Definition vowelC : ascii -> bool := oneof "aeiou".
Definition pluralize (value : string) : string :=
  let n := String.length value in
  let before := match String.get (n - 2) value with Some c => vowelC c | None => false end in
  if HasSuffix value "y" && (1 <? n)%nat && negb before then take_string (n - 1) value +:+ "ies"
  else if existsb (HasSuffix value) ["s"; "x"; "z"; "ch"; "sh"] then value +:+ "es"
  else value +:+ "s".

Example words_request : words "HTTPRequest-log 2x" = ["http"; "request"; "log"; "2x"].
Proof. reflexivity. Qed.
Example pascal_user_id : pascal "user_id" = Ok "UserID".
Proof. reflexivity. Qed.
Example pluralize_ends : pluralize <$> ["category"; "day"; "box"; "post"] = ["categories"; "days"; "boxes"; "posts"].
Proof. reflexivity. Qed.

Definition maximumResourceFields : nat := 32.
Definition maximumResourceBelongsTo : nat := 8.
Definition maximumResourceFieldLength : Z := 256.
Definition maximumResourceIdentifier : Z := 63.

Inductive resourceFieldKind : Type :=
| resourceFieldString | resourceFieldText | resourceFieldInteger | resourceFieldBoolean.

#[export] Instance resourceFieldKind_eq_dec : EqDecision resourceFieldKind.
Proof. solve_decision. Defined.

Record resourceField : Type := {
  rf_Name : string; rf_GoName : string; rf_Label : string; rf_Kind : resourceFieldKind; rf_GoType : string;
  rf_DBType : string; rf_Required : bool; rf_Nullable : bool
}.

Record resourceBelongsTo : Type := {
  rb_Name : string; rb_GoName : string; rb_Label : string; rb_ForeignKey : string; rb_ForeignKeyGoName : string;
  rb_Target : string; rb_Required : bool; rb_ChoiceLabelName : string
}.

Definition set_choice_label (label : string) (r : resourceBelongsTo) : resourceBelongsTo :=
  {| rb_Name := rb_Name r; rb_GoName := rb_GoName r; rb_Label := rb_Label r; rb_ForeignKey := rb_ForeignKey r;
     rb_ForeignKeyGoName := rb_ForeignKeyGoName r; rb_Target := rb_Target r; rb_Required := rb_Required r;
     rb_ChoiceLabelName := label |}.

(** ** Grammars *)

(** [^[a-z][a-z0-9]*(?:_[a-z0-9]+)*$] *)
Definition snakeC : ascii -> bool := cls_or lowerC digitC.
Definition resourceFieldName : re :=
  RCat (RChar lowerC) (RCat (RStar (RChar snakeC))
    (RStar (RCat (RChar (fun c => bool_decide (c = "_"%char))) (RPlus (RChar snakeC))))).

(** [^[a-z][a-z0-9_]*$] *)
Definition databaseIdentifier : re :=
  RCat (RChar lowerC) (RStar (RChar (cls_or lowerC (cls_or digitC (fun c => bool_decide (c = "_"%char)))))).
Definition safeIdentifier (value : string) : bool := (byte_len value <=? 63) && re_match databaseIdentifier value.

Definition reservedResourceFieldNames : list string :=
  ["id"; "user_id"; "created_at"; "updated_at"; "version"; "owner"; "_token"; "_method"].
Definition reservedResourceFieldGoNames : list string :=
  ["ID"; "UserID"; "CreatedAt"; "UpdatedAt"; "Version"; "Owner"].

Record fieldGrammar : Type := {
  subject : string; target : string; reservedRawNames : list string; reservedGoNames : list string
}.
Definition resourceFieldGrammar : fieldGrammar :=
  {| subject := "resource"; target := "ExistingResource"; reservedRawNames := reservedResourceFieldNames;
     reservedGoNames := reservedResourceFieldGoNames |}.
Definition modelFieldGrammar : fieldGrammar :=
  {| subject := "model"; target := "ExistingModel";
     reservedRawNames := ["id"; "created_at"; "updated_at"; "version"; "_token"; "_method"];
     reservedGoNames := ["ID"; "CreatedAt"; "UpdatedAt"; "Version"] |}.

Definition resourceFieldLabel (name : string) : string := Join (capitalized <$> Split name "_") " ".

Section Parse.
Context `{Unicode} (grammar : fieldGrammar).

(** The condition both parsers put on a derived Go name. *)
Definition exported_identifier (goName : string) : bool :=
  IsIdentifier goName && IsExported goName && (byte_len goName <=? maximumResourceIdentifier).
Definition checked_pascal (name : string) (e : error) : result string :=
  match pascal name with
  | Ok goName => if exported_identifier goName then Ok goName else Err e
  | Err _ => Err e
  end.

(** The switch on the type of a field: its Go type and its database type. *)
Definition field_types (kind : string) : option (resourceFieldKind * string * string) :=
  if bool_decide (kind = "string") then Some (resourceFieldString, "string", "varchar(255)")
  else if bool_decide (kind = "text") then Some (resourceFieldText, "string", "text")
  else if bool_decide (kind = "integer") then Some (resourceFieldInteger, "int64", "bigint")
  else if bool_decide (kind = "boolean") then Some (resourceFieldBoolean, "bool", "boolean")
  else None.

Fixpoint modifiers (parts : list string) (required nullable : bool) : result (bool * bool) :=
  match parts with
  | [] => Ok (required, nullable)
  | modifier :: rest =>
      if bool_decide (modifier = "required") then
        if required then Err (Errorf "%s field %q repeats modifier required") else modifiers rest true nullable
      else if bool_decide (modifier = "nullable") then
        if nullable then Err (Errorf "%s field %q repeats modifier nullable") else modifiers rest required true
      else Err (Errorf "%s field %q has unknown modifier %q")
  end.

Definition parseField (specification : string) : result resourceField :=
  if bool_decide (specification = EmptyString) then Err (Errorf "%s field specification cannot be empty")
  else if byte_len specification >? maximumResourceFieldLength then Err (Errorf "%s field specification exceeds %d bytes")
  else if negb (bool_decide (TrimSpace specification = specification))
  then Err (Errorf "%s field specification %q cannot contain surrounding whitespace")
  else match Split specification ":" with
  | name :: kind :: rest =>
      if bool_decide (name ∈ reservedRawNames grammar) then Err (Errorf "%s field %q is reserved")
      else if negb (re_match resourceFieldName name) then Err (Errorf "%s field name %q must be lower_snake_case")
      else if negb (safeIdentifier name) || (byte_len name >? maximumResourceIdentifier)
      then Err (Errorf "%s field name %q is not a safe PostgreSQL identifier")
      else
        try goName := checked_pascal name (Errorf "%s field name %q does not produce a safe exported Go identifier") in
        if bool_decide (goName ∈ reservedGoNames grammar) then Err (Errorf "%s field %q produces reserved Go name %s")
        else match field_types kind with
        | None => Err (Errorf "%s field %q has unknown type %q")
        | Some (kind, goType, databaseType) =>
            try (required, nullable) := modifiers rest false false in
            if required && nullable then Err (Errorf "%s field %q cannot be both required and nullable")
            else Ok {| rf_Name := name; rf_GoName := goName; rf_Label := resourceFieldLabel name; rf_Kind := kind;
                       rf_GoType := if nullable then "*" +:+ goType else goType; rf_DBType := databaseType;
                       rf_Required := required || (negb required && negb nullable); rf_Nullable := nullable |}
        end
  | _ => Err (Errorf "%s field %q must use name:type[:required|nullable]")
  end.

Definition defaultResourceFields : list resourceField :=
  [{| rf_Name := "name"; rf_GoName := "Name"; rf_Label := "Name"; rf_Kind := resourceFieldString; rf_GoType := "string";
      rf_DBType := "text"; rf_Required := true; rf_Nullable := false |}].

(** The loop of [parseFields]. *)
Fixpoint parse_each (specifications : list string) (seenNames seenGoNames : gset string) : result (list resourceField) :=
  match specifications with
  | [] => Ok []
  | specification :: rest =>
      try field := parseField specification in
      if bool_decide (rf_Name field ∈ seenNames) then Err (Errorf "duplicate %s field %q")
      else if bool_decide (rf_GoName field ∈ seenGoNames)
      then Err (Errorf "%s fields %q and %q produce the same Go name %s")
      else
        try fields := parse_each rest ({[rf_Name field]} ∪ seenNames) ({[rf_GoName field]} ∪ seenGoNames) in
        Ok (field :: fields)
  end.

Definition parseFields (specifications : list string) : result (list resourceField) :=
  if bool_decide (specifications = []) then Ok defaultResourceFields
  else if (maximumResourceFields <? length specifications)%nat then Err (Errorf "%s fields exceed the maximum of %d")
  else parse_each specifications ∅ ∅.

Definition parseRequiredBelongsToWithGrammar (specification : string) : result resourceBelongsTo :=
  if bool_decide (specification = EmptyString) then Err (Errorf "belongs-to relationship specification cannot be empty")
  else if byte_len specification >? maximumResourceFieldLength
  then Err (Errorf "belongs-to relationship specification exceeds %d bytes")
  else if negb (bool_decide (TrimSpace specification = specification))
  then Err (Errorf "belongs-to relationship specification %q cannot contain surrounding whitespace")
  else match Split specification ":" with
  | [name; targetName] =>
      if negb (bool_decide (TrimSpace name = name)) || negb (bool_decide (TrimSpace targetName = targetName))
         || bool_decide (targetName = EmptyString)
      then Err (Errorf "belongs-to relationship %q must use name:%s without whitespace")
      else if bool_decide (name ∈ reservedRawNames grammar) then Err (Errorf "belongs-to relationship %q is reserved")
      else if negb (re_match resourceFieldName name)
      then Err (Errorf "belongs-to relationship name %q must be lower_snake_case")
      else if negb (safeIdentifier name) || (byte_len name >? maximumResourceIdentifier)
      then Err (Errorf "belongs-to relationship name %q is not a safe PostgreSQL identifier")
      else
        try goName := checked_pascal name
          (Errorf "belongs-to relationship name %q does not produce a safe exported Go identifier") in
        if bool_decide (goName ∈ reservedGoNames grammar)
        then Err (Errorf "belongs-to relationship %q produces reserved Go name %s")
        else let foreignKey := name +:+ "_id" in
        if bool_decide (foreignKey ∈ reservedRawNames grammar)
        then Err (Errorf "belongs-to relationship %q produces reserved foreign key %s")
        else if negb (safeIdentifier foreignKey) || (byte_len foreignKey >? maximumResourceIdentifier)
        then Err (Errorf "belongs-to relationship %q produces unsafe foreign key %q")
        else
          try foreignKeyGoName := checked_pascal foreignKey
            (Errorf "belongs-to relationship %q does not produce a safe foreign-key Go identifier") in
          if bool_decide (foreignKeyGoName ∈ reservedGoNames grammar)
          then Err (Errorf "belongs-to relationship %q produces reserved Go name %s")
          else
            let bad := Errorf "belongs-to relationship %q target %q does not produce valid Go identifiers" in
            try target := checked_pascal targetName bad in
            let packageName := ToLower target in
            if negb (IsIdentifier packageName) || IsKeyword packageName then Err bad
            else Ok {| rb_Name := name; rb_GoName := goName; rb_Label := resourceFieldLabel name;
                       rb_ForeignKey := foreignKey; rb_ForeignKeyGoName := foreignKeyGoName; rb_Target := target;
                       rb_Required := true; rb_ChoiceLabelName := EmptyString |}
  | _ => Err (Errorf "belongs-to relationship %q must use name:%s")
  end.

— Task to complete —
Look over the listing above. Pick out and copy every line that includes "CreatedAt".

— Reply —
  ["ID"; "UserID"; "CreatedAt"; "UpdatedAt"; "Version"; "Owner"].
     reservedGoNames := ["ID"; "CreatedAt"; "UpdatedAt"; "Version"] |}.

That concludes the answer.